:: EXERCISE PROMPT ::
In the listing below, find the line containing "Theorem travel_path (p" and the line containing "(forall n, (40". Repeat exactly those two lines and every line between them.

========

Lemma particle_running (n : nat) : forall (p : Particle) (k : nat),
  progress p == Qnat k * (25 # 1000) -> (k + n < 40)%nat ->
  exists p', frames n p = Some p' /\
    progress p' == Qnat (k + n) * (25 # 1000) /\ same_journey p p' /\
    ((0 < n)%nat ->
       particle_x p' = Utils.lerp (startX p) (targetX p) (ease (progress p')) /\
       particle_y p' = Utils.lerp (startY p) (targetY p) (ease (progress p'))).
Proof.
  induction n as [|n IH]; intros p k Hp Hk.
  - exists p. split; [reflexivity|]. rewrite Nat.add_0_r.
    split; [exact Hp|]. split; [repeat split|]. lia.
  - cbn [frames]. unfold tick.
    assert (progress p + (25 # 1000) == Qnat (S k) * (25 # 1000)) as Hp'.
    { rewrite Qnat_S, Hp. ring. }
    assert (Qle_bool 1 (progress p + (25 # 1000)) = false) as E.
    { destruct (Qle_bool 1 (progress p + (25 # 1000))) eqn:E; [|reflexivity].
      apply Qle_bool_iff in E. rewrite Hp' in E.
      assert (S k < 40)%nat as Hlt by lia. apply Qnat_lt in Hlt.
      change (Qnat 40) with 40 in Hlt. lra. }
    rewrite E.
    set (p1 := {| startX := startX p; startY := startY p; targetX := targetX p;
                  targetY := targetY p;
                  particle_x := Utils.lerp (startX p) (targetX p)
                                  (ease (progress p + (25 # 1000)));
                  particle_y := Utils.lerp (startY p) (targetY p)
                                  (ease (progress p + (25 # 1000)));
                  progress := progress p + (25 # 1000);
                  particle_word := particle_word p |}).
    destruct (IH p1 (S k) Hp' ltac:(lia)) as (p' & Hf & Hpr & Hsame & Hxy).
    exists p'. split; [exact Hf|].
    replace (k + S n)%nat with (S k + n)%nat by lia. split; [exact Hpr|].
    split; [exact Hsame|]. intros _.
    destruct n as [|n].
    + cbn in Hf. injection Hf as <-. split; reflexivity.
    + apply Hxy. lia.
Qed.

Lemma particle_over (n : nat) : forall (p : Particle) (k : nat),
  progress p == Qnat k * (25 # 1000) -> (k < 40)%nat -> (40 <= k + n)%nat ->
  frames n p = None.
Proof.
  induction n as [|n IH]; intros p k Hp Hk Hn; [lia|].
  cbn [frames]. unfold tick.
  assert (progress p + (25 # 1000) == Qnat (S k) * (25 # 1000)) as Hp'.
  { rewrite Qnat_S, Hp. ring. }
  destruct (Qle_bool 1 (progress p + (25 # 1000))) eqn:E; [reflexivity|].
  apply (IH _ (S k)); [exact Hp'| |lia].
  destruct (Nat.eq_dec (S k) 40%nat) as [E40|]; [|lia].
  assert (Qle_bool 1 (progress p + (25 # 1000)) = true) as E'.
  { apply Qle_bool_iff. rewrite Hp', E40. change (Qnat 40) with 40. lra. }
  congruence.
Qed.

(** X24.  The travelling token: from progress 0 the animation draws 39
    frames and ends on the 40th.  At frame [n] the progress is
    [n / 40] and the particle is on the segment from its start to its
    target, at the eased fraction, strictly between 0 and 1; the
    easing is monotone; and the last frame drawn is at 799/800 of the
    way: the particle is removed before it reaches the target. *)
Theorem travel_path (p : Particle) :
  progress p == 0 ->
  (forall n, (n < 40)%nat ->
     exists p', frames n p = Some p' /\
       progress p' == Qnat n / 40 /\
       startX p' = startX p /\ startY p' = startY p /\
       targetX p' = targetX p /\ targetY p' = targetY p /\
       particle_word p' = particle_word p /\
       ((0 < n)%nat ->
          let e := ease (progress p') in
          e == ease (Qnat n / 40) /\ 0 < e < 1 /\
          particle_x p' == startX p + (targetX p - startX p) * e /\
          particle_y p' == startY p + (targetY p - startY p) * e)) /\
  (forall n, (40 <= n)%nat -> frames n p = None) /\
  (forall a b, 0 <= a -> a <= b -> b <= 1 -> ease a <= ease b) /\
  ease (1 # 40) == 1 # 800 /\ ease (1 # 2) == 1 # 2 /\ ease (39 # 40) == 799 # 800.
Proof.
  intros Hp.
  assert (progress p == Qnat 0 * (25 # 1000)) as Hp0.
  { rewrite Hp. change (Qnat 0) with 0. ring. }
  split; [|split; [|split; [|split; [|split]]]].
  - intros n Hn.
    destruct (particle_running n p 0 Hp0 Hn) as (p' & Hf & Hpr & Hsame & Hxy).
    cbn [Nat.add] in Hpr.
    assert (progress p' == Qnat n / 40) as Hpr' by (rewrite Hpr; field).
    destruct Hsame as (H1 & H2 & H3 & H4 & H5).
    exists p'. repeat (split; [assumption|]).
    intros Hpos e. destruct (Hxy Hpos) as [Ex Ey].
    assert (e == ease (Qnat n / 40)) as Ee by (apply ease_proper; exact Hpr').
    pose proof (Qnat_lt _ _ Hpos) as Hq1. change (Qnat 0) with 0 in Hq1.
    pose proof (Qnat_lt _ _ Hn) as Hq2. change (Qnat 40) with 40 in Hq2.
    assert (1 # 40 <= progress p' <= 39 # 40) as Hb by (rewrite Hpr; lra).
    split; [exact Ee|]. split.
    + pose proof (ease_mono (1 # 40) (progress p') ltac:(lra) ltac:(lra) ltac:(lra)) as Hlo.
      pose proof (ease_mono (progress p') (39 # 40) ltac:(lra) ltac:(lra) ltac:(lra)) as Hhi.
      fold e in Hlo, Hhi.
      assert (ease (1 # 40) == 1 # 800) as E1 by reflexivity.
      assert (ease (39 # 40) == 799 # 800) as E2 by reflexivity.
      lra.
    + rewrite Ex, Ey. unfold Utils.lerp. split; reflexivity.
  - intros n Hn. apply (particle_over n p 0 Hp0); lia.
  - exact ease_mono.
  - reflexivity.
  - reflexivity.
  - reflexivity.
Qed.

========

:: COMPLETED TASK ::
Theorem travel_path (p : Particle) :
  progress p == 0 ->
  (forall n, (n < 40)%nat ->
     exists p', frames n p = Some p' /\
       progress p' == Qnat n / 40 /\
       startX p' = startX p /\ startY p' = startY p /\
       targetX p' = targetX p /\ targetY p' = targetY p /\
       particle_word p' = particle_word p /\
       ((0 < n)%nat ->
          let e := ease (progress p') in
          e == ease (Qnat n / 40) /\ 0 < e < 1 /\
          particle_x p' == startX p + (targetX p - startX p) * e /\
          particle_y p' == startY p + (targetY p - startY p) * e)) /\
  (forall n, (40 <= n)%nat -> frames n p = None) /\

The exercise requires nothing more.